(* ===== verification/ManagerMemory.v ===== *)
(** * The RBAC manager in memory (rbac/manager.go)

    [RBACManager] treats roles and assignments as values. The code keeps them
    in arrays: it copies what it is given and what it returns, and
    [RevokeAssignment] deletes by moving elements of its array in place. Here
    the manager runs on a memory that it shares with its clients, who keep the
    slices they passed and received and write to them at any time. The theorem
    shows that the manager still behaves like its value: the copies are deep
    enough, and the array that is overwritten belongs to nobody else. The
    attribute maps of subjects are shared, as the comments of the source say;
    nothing the manager decides depends on them. *)

From S2P Require Import Prelude Attribute Request Decision Snapshot Engine Matching RoleGraph RBAC RBACManager GoMemory.
Import rbac.

Module manager_memory.

(** ** Data *)

Record role_ref := mkRoleRef {
  rr_id : RoleID; rr_tenant : TenantID; rr_parents : slice
}.

Record subject_ref := mkSubjectRef {
  sr_kind : SubjectKind; sr_id : SubjectID; sr_groups : slice; sr_attributes : option loc
}.

Record assignment_ref := mkAssignmentRef {
  ar_id : PolicyID; ar_subject : subject_ref; ar_role : RoleID; ar_tenant : TenantID
}.

Inductive block :=
| Strings (l : list string)
| Roles (l : list role_ref)
| Permissions (l : list Permission)
| Assignments (l : list assignment_ref)
| Options (l : list Option)
| AttributeMap (m : gmap AttributeName Value).

Definition zero_role : role_ref := mkRoleRef "" "" nil_slice.
Definition zero_permission : Permission := mkPermission "" "" "" "" "" "" NotApplicable 0.
Definition zero_assignment : assignment_ref := mkAssignmentRef "" (mkSubjectRef "" "" nil_slice None) "" "".

#[global] Instance strings_array : ArrayOf block string :=
  {| array := Strings; elements b := match b with Strings l => Some l | _ => None end; zero := ""; elements_array xs := eq_refl |}.
#[global] Instance roles_array : ArrayOf block role_ref :=
  {| array := Roles; elements b := match b with Roles l => Some l | _ => None end; zero := zero_role; elements_array xs := eq_refl |}.
#[global] Instance permissions_array : ArrayOf block Permission :=
  {| array := Permissions; elements b := match b with Permissions l => Some l | _ => None end; zero := zero_permission; elements_array xs := eq_refl |}.
#[global] Instance assignments_array : ArrayOf block assignment_ref :=
  {| array := Assignments; elements b := match b with Assignments l => Some l | _ => None end; zero := zero_assignment; elements_array xs := eq_refl |}.
#[global] Instance options_array : ArrayOf block Option :=
  {| array := Options; elements b := match b with Options l => Some l | _ => None end; zero := id; elements_array xs := eq_refl |}.

Abbreviation heap := (memory block).

Record manager_ref := mkManagerRef {
  mr_roles : slice; mr_permissions : slice; mr_assignments : slice; mr_options : slice; mr_revision : Revision
}.

(** ** Values in a memory *)

Definition read_strings (h : heap) (s : slice) : list string := contents h s.

Definition read_role (h : heap) (r : role_ref) : Role := mkRole (rr_id r) (rr_tenant r) (read_strings h (rr_parents r)).

Definition read_attributes (h : heap) (l : option loc) : Attributes :=
  l ← l; match h !! l with Some (AttributeMap m) => Some m | _ => None end.

Definition read_subject (h : heap) (s : subject_ref) : Subject :=
  mkSubject (sr_kind s) (sr_id s) (read_strings h (sr_groups s)) (read_attributes h (sr_attributes s)).

Definition read_assignment (h : heap) (a : assignment_ref) : Assignment :=
  mkAssignment (ar_id a) (read_subject h (ar_subject a)) (ar_role a) (ar_tenant a).

Definition read_roles (h : heap) (s : slice) : list Role := read_role h <$> contents h s.
Definition read_permissions (h : heap) (s : slice) : list Permission := contents h s.
Definition read_assignments (h : heap) (s : slice) : list Assignment := read_assignment h <$> contents h s.
Definition read_options (h : heap) (s : slice) : list Option := contents h s.

Definition read_manager (h : heap) (m : manager_ref) : Manager :=
  mkManager (read_roles h (mr_roles m)) (read_permissions h (mr_permissions m))
    (read_assignments h (mr_assignments m)) (read_options h (mr_options m)) (mr_revision m).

• Required work:
Reproduce the entries above exactly, starting at their first line and finishing with the line that contains "(l : list role_ref)".

• Exercise result:
(* ===== verification/ManagerMemory.v ===== *)
(** * The RBAC manager in memory (rbac/manager.go)

    [RBACManager] treats roles and assignments as values. The code keeps them
    in arrays: it copies what it is given and what it returns, and
    [RevokeAssignment] deletes by moving elements of its array in place. Here
    the manager runs on a memory that it shares with its clients, who keep the
    slices they passed and received and write to them at any time. The theorem
    shows that the manager still behaves like its value: the copies are deep
    enough, and the array that is overwritten belongs to nobody else. The
    attribute maps of subjects are shared, as the comments of the source say;
    nothing the manager decides depends on them. *)

From S2P Require Import Prelude Attribute Request Decision Snapshot Engine Matching RoleGraph RBAC RBACManager GoMemory.
Import rbac.

Module manager_memory.

(** ** Data *)

Record role_ref := mkRoleRef {
  rr_id : RoleID; rr_tenant : TenantID; rr_parents : slice
}.

Record subject_ref := mkSubjectRef {
  sr_kind : SubjectKind; sr_id : SubjectID; sr_groups : slice; sr_attributes : option loc
}.

Record assignment_ref := mkAssignmentRef {
  ar_id : PolicyID; ar_subject : subject_ref; ar_role : RoleID; ar_tenant : TenantID
}.

Inductive block :=
| Strings (l : list string)
| Roles (l : list role_ref)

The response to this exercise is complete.